PROVIDED ENTRIES >>
(** Sending the keys of [1 => "one"], [2 => "two"] to [0]. *)
Lemma X14_witness :
  let m1 := Data_HashMap.new_HashMap (V:=string) identity 0%nat "unknown" in
  let h1 : Store Z string := {[ 0%nat := [(1, "one"); (2, "two")] ]} in
  let m2 := Data_Map_HashMap.new_HashMap (V:=Z) 0%nat untag tag in
  let h2 : Store string Z := {[ 0%nat := [("id:a", 1); ("id:b", 2)] ]} in
  let o1 := Data_HashMap.mapKeys (Ev:=unit) m1 (λ _ _ _ _ _, 0) h1 in
  let o2 := Data_Map_HashMap.mapKeys (Ev:=unit) JSON_parse JSON_stringify m2
              (λ _ _ _ _ _, "z") h2 in
  (∃ m', result o1 = Ok m'
         ∧ Data_HashMap.entries (Ev:=unit) m' (store o1)
           = MkOutcome (Ok [(0, "two")]) (store o1) [])
  ∧ (∃ m', result o2 = Ok m'
           ∧ Data_Map_HashMap.entries (Ev:=unit) m' (store o2)
             = MkOutcome (Ok [("z", 2)]) (store o2) []).
Proof.
  intros m1 h1 m2 h2 o1 o2.
  destruct X14_mapKeys_collisions_keep_the_last as (H1 & H2).
  split.
  - apply (H1 Z string Z unit _ m1 0 h1 [(1, "one")] 2 "two"). reflexivity.
  - apply (H2 string Z unit JSON_parse JSON_stringify m2 "z" h2
             [("id:a", 1)] "id:b" 2). reflexivity.
Defined.

(** ** The invariant of the store *)

Section KeepWf.
Context {HK V : Type} `{EqDecision HK}.
Implicit Types (h : Store HK V).

Lemma store_wf_set h l k v :
  store_wf h → store_wf (<[l := JsMap.set (contents h l) k v]> h).
Proof.
  intros. apply store_wf_insert; [done|].
  by apply JsMapFacts.set_wf, store_wf_contents.
Qed.

Lemma store_wf_delete h l k :
  store_wf h → store_wf (<[l := JsMap.delete (contents h l) k]> h).
Proof.
  intros. apply store_wf_insert; [done|].
  by apply JsMapFacts.delete_wf, store_wf_contents.
Qed.

Lemma store_wf_of_entries h l es :
  store_wf h → store_wf (<[l := JsMap.of_entries es]> h).
Proof. intros. apply store_wf_insert; [done|]. apply JsMapFacts.of_entries_wf. Qed.
End KeepWf.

WORK TASK >> Retype the data in full, precisely as given.

ANSWER TO THIS TASK >>
(** Sending the keys of [1 => "one"], [2 => "two"] to [0]. *)
Lemma X14_witness :
  let m1 := Data_HashMap.new_HashMap (V:=string) identity 0%nat "unknown" in
  let h1 : Store Z string := {[ 0%nat := [(1, "one"); (2, "two")] ]} in
  let m2 := Data_Map_HashMap.new_HashMap (V:=Z) 0%nat untag tag in
  let h2 : Store string Z := {[ 0%nat := [("id:a", 1); ("id:b", 2)] ]} in
  let o1 := Data_HashMap.mapKeys (Ev:=unit) m1 (λ _ _ _ _ _, 0) h1 in
  let o2 := Data_Map_HashMap.mapKeys (Ev:=unit) JSON_parse JSON_stringify m2
              (λ _ _ _ _ _, "z") h2 in
  (∃ m', result o1 = Ok m'
         ∧ Data_HashMap.entries (Ev:=unit) m' (store o1)
           = MkOutcome (Ok [(0, "two")]) (store o1) [])
  ∧ (∃ m', result o2 = Ok m'
           ∧ Data_Map_HashMap.entries (Ev:=unit) m' (store o2)
             = MkOutcome (Ok [("z", 2)]) (store o2) []).
Proof.
  intros m1 h1 m2 h2 o1 o2.
  destruct X14_mapKeys_collisions_keep_the_last as (H1 & H2).
  split.
  - apply (H1 Z string Z unit _ m1 0 h1 [(1, "one")] 2 "two"). reflexivity.
  - apply (H2 string Z unit JSON_parse JSON_stringify m2 "z" h2
             [("id:a", 1)] "id:b" 2). reflexivity.
Defined.

(** ** The invariant of the store *)

Section KeepWf.
Context {HK V : Type} `{EqDecision HK}.
Implicit Types (h : Store HK V).

Lemma store_wf_set h l k v :
  store_wf h → store_wf (<[l := JsMap.set (contents h l) k v]> h).
Proof.
  intros. apply store_wf_insert; [done|].
  by apply JsMapFacts.set_wf, store_wf_contents.
Qed.

Lemma store_wf_delete h l k :
  store_wf h → store_wf (<[l := JsMap.delete (contents h l) k]> h).
Proof.
  intros. apply store_wf_insert; [done|].
  by apply JsMapFacts.delete_wf, store_wf_contents.
Qed.

Lemma store_wf_of_entries h l es :
  store_wf h → store_wf (<[l := JsMap.of_entries es]> h).
Proof. intros. apply store_wf_insert; [done|]. apply JsMapFacts.of_entries_wf. Qed.
End KeepWf.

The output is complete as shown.